Sirisena's blood lust has so far been thwarted by the courts. In June, the Supreme Court delayed the execution of four people set to be hanged in October for drug offenses.

In October, as Sirisena's term was running out, his plans to make the executions his last act of state was again thwarted, with the Supreme Court again staying the executions until March 20, 2020. Now it will be up to newly elected President Gotabaya Rajapaska to decide whether to continue Sirsena's aberration.

10. The Extent of the US's Drug War Fiasco in Afghanistan Becomes Achingly Apparent

In late October, the Special Inspector General for Afghanistan Reconstruction (SIGAR) issued its latest report on the seemingly endless US occupation of Afghanistan, and its analysis of American anti-opium efforts was particularly devastating. SIGAR found that although we've spent nearly $9 billion trying to suppress the opium poppy, Afghanistan remained far and away the world's largest opium producer throughout the US occupation.

The country produced a record high nine tons of opium in 2017, and although drought reduced last year's crop, SIGAR noted that "it remained at the second-highest level since the United Nations Office on Drugs and Crime (UNODC) began monitoring it in 1994."

When it comes to suppressing illicit drug crops, there are three main approaches: eradication, interdiction and alternative development. According to the new SIGAR report, all three have proven ineffectual in Afghanistan. Interdiction activities -- drug busts -- have "minimal impact on the country's opium cultivation and production," SIGAR found, while eradication efforts "have had minimal impact on curbing opium-poppy cultivation." Alternative development was funded at low levels, and SIGAR found it "ineffectual at curbing opium cultivation."

Whew, that's pretty bad, but it gets worse.
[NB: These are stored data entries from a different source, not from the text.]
(* ===== verification/SceneStore.v ===== *)
(** The scenes a preparation store holds ([preparation_store.rs] with the validation of
    [preparation_projection.rs]): the store of [PreparationStore] run with
    [Projection.validate_scene], and the invariant of its projections over all
    interleavings. *)
From stdpp Require Import prelude gmap strings list.
From S2P Require Import Prelude Ir PreparationStore Planar Projection.

#[local] Open Scope string_scope.
#[local] Open Scope list_scope.

Section scene_store.
Context {D I M : Type}.
#[local] Existing Instance projection_types.
Notation types := (projection_types (D := D) (I := I) (M := M)).
Implicit Types (sys : @Sys types) (w : @World types) (e : @OwnerState types).
Implicit Types (o : PreparationOwner).

(** ** One entry *)

(** The scenes of a projection: each was requested, has the view it is filed under and
    passed validation for this module and schedule; no identifier is used twice. *)
Record projection_ok (module_id : string) (p : @ProjectionStaging types) : Prop := {
  po_scene : forall view c, ps_scenes p !! view = Some c ->
    view ∈ ps_views p /\ scene_view (cp_scene c) = view /\
    validate_scene (cp_scene c) module_id (ps_layers p) = Ok c;
  po_distinct : forall v1 v2 c1 c2, ps_scenes p !! v1 = Some c1 -> ps_scenes p !! v2 = Some c2 ->
    scene_id (cp_scene c1) = scene_id (cp_scene c2) -> v1 = v2
}.

Definition entry_scenes e : Prop :=
  forall p, projection e = Some p -> projection_ok (m_module_id (metadata e)) p.

(** Every requested view has its scene. *)
Definition complete e : Prop :=
  forall p view, projection e = Some p -> view ∈ ps_views p -> is_Some (ps_scenes p !! view).

(** A section that does not touch the projection and does not publish. *)
Definition calm e e' : Prop :=
  projection e' = projection e /\ m_module_id (metadata e') = m_module_id (metadata e) /\
  (m_phase (metadata e') = Ready -> m_phase (metadata e) = Ready).

Lemma calm_scenes e e' : calm e e' -> entry_scenes e -> entry_scenes e'.
Proof. intros (Hp & Hm & _) H p. rewrite Hp, Hm. apply H. Qed.

Lemma calm_complete e e' : calm e e' -> complete e -> complete e'.
Proof. intros (Hp & _) H p. rewrite Hp. apply H. Qed.

Lemma validate_scene_scene scene module_id layers c :
  validate_scene (D := D) (I := I) (M := M) scene module_id layers = Ok c -> cp_scene c = scene.
Proof. unfold validate_scene. destruct (validate scene layers) as [n | [er f]]; intros; by simplify_eq. Qed.

Lemma publish_operation_scenes o scene e e' r :
  publish_operation validate_scene o scene e = (e', r) ->
  (entry_scenes e -> entry_scenes e') /\ (complete e -> complete e') /\
  m_phase (metadata e') = m_phase (metadata e).
Proof.
  unfold publish_operation. destruct (projection e) as [p |] eqn:Hp; [|by intros [= <- <-]].
  repeat (case_match; try by intros [= <- <-]). intros [= <- <-].
  repeat match goal with H : negb (bool_decide _) = false |- _ =>
    apply negb_false_iff, bool_decide_eq_true in H end.
  rename select (validate_scene _ _ _ = Ok _) into Hv.
  rename select (existsb _ _ = false) into Hid.
  pose proof (validate_scene_scene _ _ _ _ Hv) as Hc.
  split; [|split; [|done]].
  - intros He q [= <-]. destruct (He p Hp) as [Hs Hd].
    assert (forall v c, ps_scenes p !! v = Some c -> scene_id (cp_scene c) <> scene_id scene) as Hfresh.
    { intros v c Hvc Heq. rewrite (proj2 (existsb_elem _ _)) in Hid; [done |].
      exists c. split; [|by apply String.eqb_eq]. apply elem_of_btree_values. eauto. }
    split; simpl.
    + intros v c. destruct (decide (v = scene_view scene)) as [-> | Hne].
      * rewrite lookup_insert_eq. intros [= <-]. by rewrite Hc.
      * rewrite lookup_insert_ne by done. apply Hs.
    + intros v1 v2 c1 c2.
      destruct (decide (v1 = scene_view scene)) as [-> | Hn1], (decide (v2 = scene_view scene)) as [-> | Hn2];
        rewrite ?lookup_insert_eq, ?lookup_insert_ne by done; intros Hc1 Hc2 Heq; try done; simplify_eq.
      * by destruct (Hfresh _ _ Hc2).
      * by destruct (Hfresh _ _ Hc1).
      * by eapply Hd.
  - intros He q view [= <-] Hin. simpl in *. destruct (decide (view = scene_view scene)) as [-> | Hne].
    + rewrite lookup_insert_eq. eauto.
    + rewrite lookup_insert_ne by done. by apply (He p).
Qed.

Lemma request_section_scenes o views layers e e' r :
  request_section o views layers e = (e', r) -> entry_scenes e ->
  entry_scenes e' /\ m_phase (metadata e') = m_phase (metadata e).
Proof.
  unfold request_section. intros Hr He. split; [|repeat case_match; by simplify_eq].
  assert (entry_scenes (set_projection e (Some {| ps_views := views; ps_layers := layers; ps_scenes := ∅ |}))) as H.
  { intros p [= <-]. split; simpl; intros *; by rewrite ?lookup_empty. }
  destruct views; [by simplify_eq |]. destruct (filter _ _); by simplify_eq.
Qed.

(** ** The system *)

(** What an entry owes: valid scenes; all requested ones once it is published, and
    already while a transaction of it ([fin]) waits to be published. *)
Record entry_good (fin : list PreparationOwner) (s : nat) (id : Z) (live : bool) e : Prop := {
  eg_scenes : entry_scenes e;
  eg_ready : m_phase (metadata e) = Ready -> complete e;
  eg_finishing : live = true -> forall o, o ∈ fin -> of_entry s id o = true -> complete e
}.

Definition world_good (fin : list PreparationOwner) w : Prop :=
  forall s st id e, stores w !! s = Some st -> owners st !! id = Some e ->
    entry_good fin s id (alive st) e.

Lemma calm_good fin s id live e e' : calm e e' -> entry_good fin s id live e -> entry_good fin s id live e'.
Proof.
  intros Hc [Hs Hr Hf]. pose proof Hc as (_ & _ & Hph). split.
  - by eapply calm_scenes.
  - intros H. eapply calm_complete; [done |]. auto.
  - intros Hl o Ho Hk. eapply calm_complete; [done |]. by eapply Hf.
Qed.

Lemma cleared_good fin s id live e phase : entry_good fin s id live (clear e phase).
Proof. split; [intros p [=] | intros _ p view [=] | intros _ o _ _ p view [=]]. Qed.

Lemma world_good_weaken fin fin' w :
  (forall o, o ∈ fin' -> o ∈ fin) -> world_good fin w -> world_good fin' w.
Proof.
  intros Hsub Hw s st id e Hs He. destruct (Hw s st id e Hs He) as [H1 H2 H3].
  split; [done | done |]. intros Hl o Ho Hk. eapply H3; eauto.
Qed.

Lemma good_same_stores fin w w' : stores w' = stores w -> world_good fin w -> world_good fin w'.
Proof. intros Hs H s st id e. rewrite Hs. apply H. Qed.

Lemma good_write fin w st o e' :
  world_good fin w -> stores w !! o_store o = Some st ->
  entry_good fin (o_store o) (o_id o) (alive st) e' -> world_good fin (write_entry w st o e').
Proof.
  intros Hw Hst He' s st1 id e1. simpl. destruct (decide (s = o_store o)) as [-> | Hne].
  - rewrite lookup_insert_eq. intros [= <-]. simpl. destruct (decide (id = o_id o)) as [-> | Hid].
    + rewrite lookup_insert_eq. by intros [= <-].
    + rewrite lookup_insert_ne by done. by apply Hw.
  - rewrite lookup_insert_ne by done. apply Hw.
Qed.

Lemma good_section {A E} fin w o (dead : E) denied (k : @OwnerState types -> @OwnerState types * result A E) w' r :
  world_good fin w -> with_owner w o dead denied k = (w', r) ->
  (forall st e e', stores w !! o_store o = Some st -> alive st = true ->
     owners st !! o_id o = Some e -> k e = (e', r) ->
     entry_good fin (o_store o) (o_id o) true e -> entry_good fin (o_store o) (o_id o) true e') ->
  world_good fin w'.
Proof.
  intros Hw Hk Hsec.
  apply with_owner_cases in Hk as [(-> & _) | (st & e & e' & Hst & Hal & He & _ & _ & _ & Hke & ->)]; [done |].
  apply good_write; [done | done |]. rewrite Hal. eapply Hsec; [done .. |]. rewrite <- Hal. by apply (Hw (o_store o) st).
Qed.

Lemma good_calm_section {A E} fin w o (dead : E) denied (k : @OwnerState types -> @OwnerState types * result A E) w' r :
  world_good fin w -> with_owner w o dead denied k = (w', r) ->
  (forall e e', k e = (e', r) -> calm e e') -> world_good fin w'.
Proof. intros Hw Hk Hc. eapply good_section; [done .. |]. intros. eapply calm_good; [|done]. by apply Hc. Qed.

Lemma good_clear fin w o phase : 
  world_good fin w ->
  world_good fin (with_owner w o Disposed id (fun entry => (clear entry phase, Ok tt))).1.
Proof.
  intros Hw. destruct (with_owner _ _ _ _ _) as [w' r] eqn:E. eapply good_section; [done | exact E |].
  intros st e e' _ _ _ [= <- _] _. apply cleared_good.
Qed.

Lemma calm_refl e : calm e e.
Proof. done. Qed.

(** ** The sections *)

Lemma put_calm name bytes e e' r : put_section name bytes e = (e', r) -> calm e e'.
Proof.
  unfold put_section, stage_piece. destruct (writer_fault e), (projection_failure e); try by intros [= <- <-].
  destruct (String.eqb _ _); [by intros [= <- <-] |]. destruct (pieces e !! name); [by intros [= <- <-] |].
  repeat match goal with
  | |- context [result_bind ?m _] => destruct m; simpl
  end; by intros [= <- <-].
Qed.

Lemma finish_calm e e' r : finish_section e = (e', r) -> calm e e' /\ (is_ok r = true -> complete e').
Proof.
  unfold finish_section. destruct (writer_fault e); [by intros [= <- <-] |].
  destruct (projection_failure e) eqn:Hf; [rewrite Hf; by intros [= <- <-] |].
  simpl. destruct (finish_fault e) eqn:Hff; intros [= <- <-]; [done |]. split; [done |]. intros _ p view Hp Hin.
  simpl in Hp. unfold finish_fault in Hff. destruct (checked_add _ _); [|done]. rewrite Hp in Hff.
  destruct (filter _ _) eqn:Hfil; [|done].
  destruct (ps_scenes p !! view) eqn:Hv; [by eexists |]. exfalso.
  assert (view ∈ filter (fun view => ps_scenes p !! view = None) (ps_views p)) as Hin'
    by (by apply list_elem_of_filter).
  rewrite Hfil in Hin'. by apply elem_of_nil in Hin'.
Qed.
This month, the Washington Post published The Afghanistan Papers: A Secret History of the War, an extensive piece of investigative reporting that showed US officials consistently lied about making progress in the war even though they knew they weren't. The papers contain a section on opium, "Overwhelmed by Opium," that makes a thoroughly depressing read as it documents the myriad ways US anti-drug policy imploded. "Of all the failures in Afghanistan, the war on drugs has been perhaps the most feckless," the Post noted. That's saying something.